The analysis also comes as countries prepare for a new round of UN-sponsored climate talks, scheduled for December in Bali. Negotiators are trying to establish a track for talks that would provide a seamless transition between the 1997 Kyoto Protocol's first reporting period, which runs from 2008 to 2012, and a new international regime to combat global warming that would follow - one in which developing countries would start taking an active role.
So far, developing countries account for only about 23 percent of emissions accumulated since the start of the Industrial Revolution. But they also account for 73 percent of the global emissions growth in 2004. This has been largely driven by China's explosive growth.
In trying to figure out how emissions-reductions burdens are apportioned, which number should dominate?
"There are very difficult discussions at the international level that must be dealt with," acknowledges Andrew Weaver, a climate scientist at the University of Victoria in British Columbia and chief editor of the Journal of Climate.

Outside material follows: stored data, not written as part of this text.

(** * electrumsv/gui/qt/cosigners_view.py: cosigner cards of the multi-signature
      account wizard.

    The module holds three classes: [CosignerState] (a value holder shared with
    the wizard), [CosignerCard] (a widget bound to one state object) and
    [CosignerList] (the list widget hosting the cards).  The embedding keeps

    - the [CosignerState] objects in a store indexed by reference, because a
      card and the wizard that created the state look at the same object;
    - the attributes of a card that its methods read or write: the key editor,
      the key button, the "signed by" label, and the emissions of the
      [cosigner_updated] signal, recorded in order;
    - Python exceptions as an outcome of every method, the store and the
      widgets keeping whatever was written before the exception was raised;
    - the connection [key_edit.textChanged.connect(self._event_text_changed)]:
      the editor's [clear] and [appendPlainText] deliver [textChanged]
      synchronously to the slot, so [_update_keystore] re-enters
      [_event_text_changed].  The nesting of deliveries is bounded by a
      budget ([fuel]); [Totality] shows that a budget of two is always enough.

    The title, the name editor, the copy button (its handler does nothing),
    margins, cursors, size policies, layouts and painting do not influence
    any attribute the methods read and are left out. *)

From Stdlib Require Import String ZArith List Bool Lia.
Import ListNotations.
Local Open Scope string_scope.

Set Implicit Arguments.

(** ** Python values and control flow *)

(** The exceptions the module can meet: [ValueError] is caught by
    [_event_text_changed], [AssertionError] is raised by the [assert] in
    [_event_click_set_cosigner_key]; anything else a collaborator raises is
    [OtherException]. *)
Inductive exn : Type :=
| ValueError
| AssertionError (msg : string)
| OtherException (name : string).

Definition is_ValueError (e : exn) : bool :=
  match e with ValueError => true | _ => false end.

(** Result of calling a collaborator that has no access to the card. *)
Inductive result (A : Type) : Type :=
| Ok (a : A)
| Raise (e : exn).
Arguments Ok {A} a.
Arguments Raise {A} e.

(** Outcome of running a method: normal return, a propagating exception, or
    an exhausted budget of nested signal deliveries. *)
Inductive outcome (A : Type) : Type :=
| Returned (a : A)
| Raised (e : exn)
| OutOfFuel.
Arguments Returned {A} a.
Arguments Raised {A} e.
Arguments OutOfFuel {A}.

(** State-and-exception monad: an exception keeps the state reached so far. *)
Definition M (S A : Type) : Type := S -> outcome A * S.

Definition ret {S A} (a : A) : M S A := fun s => (Returned a, s).
Definition raise {S A} (e : exn) : M S A := fun s => (Raised e, s).
Definition out_of_fuel {S A} : M S A := fun s => (OutOfFuel, s).
Definition bind {S A B} (m : M S A) (k : A -> M S B) : M S B :=
  fun s =>
    match m s with
    | (Returned a, s') => k a s'
    | (Raised e, s') => (Raised e, s')
    | (OutOfFuel, s') => (OutOfFuel, s')
    end.
Definition gets {S A} (f : S -> A) : M S A := fun s => (Returned (f s), s).
Definition modify {S} (f : S -> S) : M S unit := fun s => (Returned tt, f s).

Declare Scope py_scope.
Delimit Scope py_scope with py.
Notation "x <- m ;; k" := (bind m (fun x => k))
  (at level 100, m at next level, right associativity) : py_scope.
Notation "m ;; k" := (bind m (fun _ => k))
  (at level 100, right associativity) : py_scope.
Local Open Scope py_scope.

(** ** Collaborators *)

(** [bitcoinx]: the two classes [bip32_key_from_string] can return.  The card
    only looks at the class of the key ([isinstance]). *)
Inductive bip32_key : Type :=
| BIP32PublicKey
| BIP32PrivateKey.

(** [electrumsv.constants.KeystoreTextType]: the member this module uses. *)
Inductive KeystoreTextType : Type :=
| EXTENDED_PUBLIC_KEY.

(** [QDialog.DialogCode], the value of [QWizard.exec]. *)
Inductive DialogCode : Type :=
| Rejected
| Accepted.

(** The interface of [electrumsv.keystore.KeyStore] the card calls. *)
Class KeyStoreAPI (KeyStore : Type) : Type := {
  get_master_public_key : KeyStore -> string;
  is_watching_only : KeyStore -> bool
}.

(** The routines imported from [bitcoinx], [electrumsv.keystore] and
    [electrumsv.i18n] ([tr] is [_]). *)
Class Collaborators (KeyStore : Type) : Type := {
  bip32_key_from_string : string -> result bip32_key;
  instantiate_keystore_from_text :
    KeystoreTextType -> string -> option string -> result KeyStore;
  tr : string -> string;
  (* Qt: the row [QListWidget.addItem] picks in a list of [rows] rows when
     sorting is enabled *)
  sorted_row : forall rows : nat, nat
}.

(** What one run of the modal [AccountWizard] answers to the three calls the
    click handler makes on it. *)
Record AccountWizard (KeyStore : Type) : Type := {
  run : DialogCode;
  has_result : bool;
  get_keystore : option KeyStore
}.

(** ** Qt widgets, as far as the card uses them *)

Inductive QIcon : Type :=
| read_QIcon (icon_name : string).

Record QPlainTextEdit : Type := {
  readOnly : bool;
  plainText : string
}.

Record QToolButton : Type := {
  icon : QIcon;
  toolTip : string
}.

Record QLabel : Type := {
  text : string;
  styleSheet : string
}.

Definition newline : string := String (Ascii.ascii_of_nat 10) EmptyString.

(** ** CosignerState *)

Section Cosigners.

Context {KeyStore : Type} {KS : KeyStoreAPI KeyStore} {Env : Collaborators KeyStore}.

Record CosignerState : Type := {
  cosigner_index : Z;
  keystore : option KeyStore;
  is_local : bool
}.

(** [CosignerState(cosigner_index)]: the class attributes [keystore = None]
    and [is_local = False] are what a new instance reads. *)
Definition CosignerState_init (index : Z) : CosignerState :=
  {| cosigner_index := index; keystore := None; is_local := false |}.

Definition reset (s : CosignerState) : CosignerState :=
  {| cosigner_index := cosigner_index s; keystore := None; is_local := false |}.

Definition is_complete (s : CosignerState) : bool :=
  match keystore s with
  | Some _ => true
  | None => false
  end.

Definition set_keystore (ks : option KeyStore) (s : CosignerState) : CosignerState :=
  {| cosigner_index := cosigner_index s; keystore := ks; is_local := is_local s |}.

In broad terms, growing population and rising per capita economic growth have fueled the increase in emissions rates, Field explains. In addition, he says, two trends appear to be taking hold. Globally, the amount of energy used per unit of gross domestic product is leveling or increasing after years of decline. This could mean that gains in energy efficiency are slowing. It could also mean that the growth of heavy industry in developing countries is offsetting the shift to less energy-intensive activities in develped countries.